(Stored data)
(* ===== verification/ManifestTests.v ===== *)
(** * The manifest's unit tests on the model

    The tests of [odorobo/src/manifest.rs], translated statement by statement.
    A fixture is the JSON value of its file; where a test edits the text of a
    fixture, the value is edited. [Ulid::generate] is an argument. The test of
    the generated JSON schema is about the [schemars] library and is left out. *)

From S2P Require Import Prelude RustString RustFloat SortedVec Manifest Json ManifestJson ManifestExamples.
Open Scope N_scope.

#[local] Instance ManifestError_eq_dec : EqDecision ManifestError.
Proof. solve_decision. Defined.

(** ** Editing a manifest *)

Definition with_desired (f : DesiredState → DesiredState) (m : VmManifest) : VmManifest := {|
  api_version := api_version m; manifest_id := manifest_id m; desired := f (desired m);
  observed := observed m |}.
Definition with_version (v : N) (m : VmManifest) : VmManifest := {|
  api_version := v; manifest_id := manifest_id m; desired := desired m; observed := observed m |}.
Definition edit_desired (name : rstring) (c : Compute) (s : list Storage) (n : list Network)
    (p : Placement) (ci : option CloudInit) (v : option Vsock) (d : DesiredState) : DesiredState := {|
  metadata := {| metadata_name := name; metadata_labels := metadata_labels (metadata d);
                 metadata_annotations := metadata_annotations (metadata d) |};
  compute := c; storage := s; networks := n; placement := p; boot := boot d; cloud_init := ci;
  vsock := v |}.
Definition edited (m : VmManifest) (name : option rstring) (c : option Compute)
    (s : option (list Storage)) (n : option (list Network)) (p : option Placement)
    (ci : option CloudInit) (v : option Vsock) : VmManifest :=
  with_desired (λ d, edit_desired (default (metadata_name (metadata d)) name)
    (default (compute d) c) (default (storage d) s) (default (networks d) n)
    (default (placement d) p) ci v d) m.

Definition set_compute (m : VmManifest) (c : Compute) : VmManifest :=
  edited m None (Some c) None None None None None.
Definition set_storage (m : VmManifest) (s : list Storage) : VmManifest :=
  edited m None None (Some s) None None None None.
Definition set_networks (m : VmManifest) (n : list Network) : VmManifest :=
  edited m None None None (Some n) None None None.
Definition set_affinity (m : VmManifest) (rules : list AffinityRule) : VmManifest :=
  edited m None None None None (Some {| placement_node := placement_node (placement (desired m));
    placement_required_labels := placement_required_labels (placement (desired m));
    placement_affinity := rules |}) None None.
Definition set_cloud_init (m : VmManifest) (ci : CloudInit) : VmManifest :=
  edited m None None None None None (Some ci) None.
Definition set_vsock (m : VmManifest) (v : Vsock) : VmManifest :=
  edited m None None None None None None (Some v).

(** [assert_eq!(manifest.validate(), Err(e))] and [Ok(())]. *)
Definition fails_with (e : ManifestError) (m : VmManifest) : bool :=
  match validate m with Err e' => bool_decide (e' = e) | Ok _ => false end.
Definition passes (m : VmManifest) : bool := match validate m with Ok _ => true | Err _ => false end.
Definition fails_like (p : ManifestError → bool) (m : VmManifest) : bool :=
  match validate m with Err e => p e | Ok _ => false end.
Definition refused (j : Json) : bool :=
  match manifest_from_json j with Err _ => true | Ok _ => false end.

(** ** Fixtures *)

Definition cloud_init_json : Json :=
  fixture "01J00000000000000000000004" "cloud-init"
    (obj [("vcpus", JInt 2); ("memory_bytes", JInt 2147483648)]%string)
    (JArr []) (JArr []) (obj []) true
    [("cloud_init", obj
      [("user_data", JStr (lit "#cloud-config" ++ [10] ++ lit "users:" ++ [10] ++
                           lit "  - name: odorobo" ++ [10])%list);
       ("meta_data", JStr (lit "instance-id: vm-04" ++ [10] ++
                           lit "local-hostname: cloud-init" ++ [10])%list)])]%string.

Definition minimal : VmManifest := read minimal_json.

(** The minimal fixture with other values and additional entries. *)
Definition minimal_variant (version vcpus : Z) (top name_rest start_rest : list (string * Json)) : Json :=
  obj ([("api_version"%string, JInt version)] ++ top ++
   [("id"%string, JStr (lit "01J00000000000000000000000"));
    ("desired"%string, obj
      [("metadata"%string, obj ([("name"%string, JStr (lit "minimal"))] ++ name_rest ++
          [("labels"%string, obj []); ("annotations"%string, obj [])]));
       ("compute"%string, obj [("vcpus"%string, JInt vcpus); ("memory_bytes"%string, JInt 536870912)]);
       ("storage"%string, JArr []); ("networks"%string, JArr []); ("placement"%string, obj []);
       ("boot"%string, obj ([("start"%string, JBool false)] ++ start_rest))])]).

Example minimal_variant_fixture : minimal_variant 1 1 [] [] [] = minimal_json.
Proof. reflexivity. Qed.

(** ** Tests *)

Definition fixture_round_trips : bool :=
  forallb (λ json,
    match manifest_from_json json with
    | Err _ => false
    | Ok manifest => passes manifest &&
        match manifest_from_json (manifest_to_json manifest) with
        | Ok decoded => bool_decide (manifest = decoded)
        | Err _ => false
        end
    end) [minimal_json; storage_backed_json; networked_json; cloud_init_json; vsock_json].

Definition rejects_unknown_fields : bool :=
  refused (obj
    [("api_version", JInt 1); ("id", JStr (lit "01J00000000000000000000000"));
     ("desired", obj
       [("metadata", obj [("name", JStr (lit "vm"))]);
        ("compute", obj [("vcpus", JInt 1); ("memory_bytes", JInt 1)]);
        ("boot", obj [("start", JBool false)]);
        ("unexpected", JBool true)])]%string).

Definition rejects_unsupported_version_during_validation_and_deserialization : bool :=
  fails_with (UnsupportedVersion (MANIFEST_VERSION + 1)) (with_version (MANIFEST_VERSION + 1) minimal) &&
  refused (minimal_variant 2 1 [] [] []).

Definition validates_compute_boundaries : bool :=
  let c := compute (desired minimal) in
  let memory := compute_memory_bytes c in
  let mk vcpus max memory := {| compute_vcpus := vcpus; compute_max_vcpus := max;
                                compute_memory_bytes := memory |} in
  passes (set_compute minimal (mk (compute_vcpus c) (Some (compute_vcpus c)) memory)) &&
  fails_with NoVcpus (set_compute minimal (mk 0 (Some (compute_vcpus c)) memory)) &&
  fails_like (λ e, match e with MaxVcpusLessThanBoot _ _ => true | _ => false end)
    (set_compute minimal (mk 1 (Some 0) memory)) &&
  fails_with NoMemory (set_compute minimal (mk 1 None 0)) &&
  refused (minimal_variant 1 0 [] [] []).

Definition disk (id : string) (uri : option rstring) (volume : option Ulid) : Storage := {|
  storage_id := lit id; storage_uri := uri; storage_volume_id := volume; storage_read_only := false |}.

Definition accepts_valid_storage_variants (generated : Ulid) : bool :=
  passes (set_storage minimal [{| storage_id := lit "volume"; storage_uri := None;
    storage_volume_id := Some generated; storage_read_only := true |}]).

Definition rejects_invalid_storage (generated : Ulid) : bool :=
  let invalid_source := fails_like (λ e, match e with InvalidStorageSource _ => true | _ => false end) in
  let file := lit "file:///disk.img" in
  invalid_source (set_storage minimal [disk "missing-source" None None]) &&
  invalid_source (set_storage minimal [disk "invalid" (Some file) (Some generated)]) &&
  invalid_source (set_storage minimal [disk "root" (Some (lit "  ")) None]) &&
  fails_like (λ e, match e with DuplicateStorageId _ => true | _ => false end)
    (set_storage minimal [disk "root" (Some file) None;
                          disk "root" (Some (lit "file:///other.img")) None]) &&
  fails_like (λ e, match e with EmptyStorageId => true | _ => false end)
    (set_storage minimal [disk "  " (Some file) None]).

Definition rejects_invalid_vsock_and_metadata : bool :=
  let v cid socket := {| vsock_guest_cid := cid; vsock_socket := lit socket |} in
  passes (set_vsock minimal (v 42 "/run/odorobo/vsock.sock"%string)) &&
  fails_with InvalidVsockCid (set_vsock minimal (v 0 "/run/odorobo/vsock.sock"%string)) &&
  fails_with InvalidVsockSocket (set_vsock minimal (v 42 "  "%string)) &&
  fails_with InvalidVsockSocket (set_vsock minimal (v 42 "relative.sock"%string)) &&
  fails_like (λ e, match e with EmptyMetadataName => true | _ => false end)
    (edited minimal (Some (lit "  ")) None None None None None None).

Definition rejects_invalid_network_and_cloud_init : bool :=
  let ci user meta := {| cloud_user_data := user; cloud_meta_data := meta |} in
  let user := Some (lit "#cloud-config") in
  let meta := Some (lit "instance-id: vm") in
  fails_with (NetworkWithoutId 0)
    (set_networks minimal [{| network_id := lit "  "; network_mac_address := None |}]) &&
  forallb (λ c, fails_with IncompleteCloudInit (set_cloud_init minimal c))
    [ci None None; ci user None; ci None meta] &&
  forallb (λ c, fails_with EmptyCloudInitData (set_cloud_init minimal c))
    [ci (Some (lit "  ")) meta; ci user (Some (lit "  "))].

Definition rejects_unknown_fields_at_multiple_levels : bool :=
  let extra := [("extra", JBool true)]%string in
  forallb refused [minimal_variant 1 1 extra [] []; minimal_variant 1 1 [] extra [];
                   minimal_variant 1 1 [] [] extra].

Definition rejects_invalid_affinity_comparisons : bool :=
  forallb (λ values, fails_with (InvalidAffinityComparison (lit "capacity"))
    (set_affinity minimal [{| rule_strictness := Required; rule_affinity_type := Agent;
      rule_inverse := false;
      rule_requirements := [{| requirement_key := lit "capacity"; requirement_table := Annotation;
                               requirement_operator := OpGt; requirement_values := values |}] |}]))
    [[]; [lit "1"; lit "2"]; [lit "not-a-number"]; [lit "NaN"]].

(** Whether a value mentions a key or a string, and whether it has an entry. *)
Fixpoint mentions (s : rstring) (j : Json) : bool :=
  match j with
  | JStr t => bool_decide (t = s)
  | JArr l => existsb (mentions s) l
  | JObj kvs => existsb (λ kv, bool_decide (kv.1 = s) || mentions s kv.2) kvs
  | _ => false
  end.
Fixpoint has_true (k : rstring) (j : Json) : bool :=
  match j with
  | JArr l => existsb (has_true k) l
  | JObj kvs => existsb (λ kv,
      (bool_decide (kv.1 = k) && match kv.2 with JBool true => true | _ => false end) ||
      has_true k kv.2) kvs
  | _ => false
  end.

Definition serializes_affinity : bool :=
  let encoded := manifest_to_json (set_affinity minimal
    [{| rule_strictness := Preferred 10; rule_affinity_type := VirtualMachine; rule_inverse := true;
        rule_requirements := [{| requirement_key := lit "tier"; requirement_table := Label;
          requirement_operator := OpIn; requirement_values := [lit "batch"] |}] |}]) in
  mentions (lit "preferred") encoded && mentions (lit "virtual_machine") encoded &&
  has_true (lit "inverse") encoded.

(** The suite passes. *)
Example manifest_tests_pass : forallb id
  [fixture_round_trips; rejects_unknown_fields;
   rejects_unsupported_version_during_validation_and_deserialization; validates_compute_boundaries;
   accepts_valid_storage_variants 7; rejects_invalid_storage 7; rejects_invalid_vsock_and_metadata;
   rejects_invalid_network_and_cloud_init; rejects_unknown_fields_at_multiple_levels;
   rejects_invalid_affinity_comparisons; serializes_affinity] = true.
Proof. vm_compute. reflexivity. Qed.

> Task brief: What are the lines, exactly as written above, from the line with "edited m None (Some" to the line with "[10] ++ lit", both included? Output only those.

> Answer space:
  edited m None (Some c) None None None None None.
Definition set_storage (m : VmManifest) (s : list Storage) : VmManifest :=
  edited m None None (Some s) None None None None.
Definition set_networks (m : VmManifest) (n : list Network) : VmManifest :=
  edited m None None None (Some n) None None None.
Definition set_affinity (m : VmManifest) (rules : list AffinityRule) : VmManifest :=
  edited m None None None None (Some {| placement_node := placement_node (placement (desired m));
    placement_required_labels := placement_required_labels (placement (desired m));
    placement_affinity := rules |}) None None.
Definition set_cloud_init (m : VmManifest) (ci : CloudInit) : VmManifest :=
  edited m None None None None None (Some ci) None.
Definition set_vsock (m : VmManifest) (v : Vsock) : VmManifest :=
  edited m None None None None None None (Some v).

(** [assert_eq!(manifest.validate(), Err(e))] and [Ok(())]. *)
Definition fails_with (e : ManifestError) (m : VmManifest) : bool :=
  match validate m with Err e' => bool_decide (e' = e) | Ok _ => false end.
Definition passes (m : VmManifest) : bool := match validate m with Ok _ => true | Err _ => false end.
Definition fails_like (p : ManifestError → bool) (m : VmManifest) : bool :=
  match validate m with Err e => p e | Ok _ => false end.
Definition refused (j : Json) : bool :=
  match manifest_from_json j with Err _ => true | Ok _ => false end.

(** ** Fixtures *)

Definition cloud_init_json : Json :=
  fixture "01J00000000000000000000004" "cloud-init"
    (obj [("vcpus", JInt 2); ("memory_bytes", JInt 2147483648)]%string)
    (JArr []) (JArr []) (obj []) true
    [("cloud_init", obj
      [("user_data", JStr (lit "#cloud-config" ++ [10] ++ lit "users:" ++ [10] ++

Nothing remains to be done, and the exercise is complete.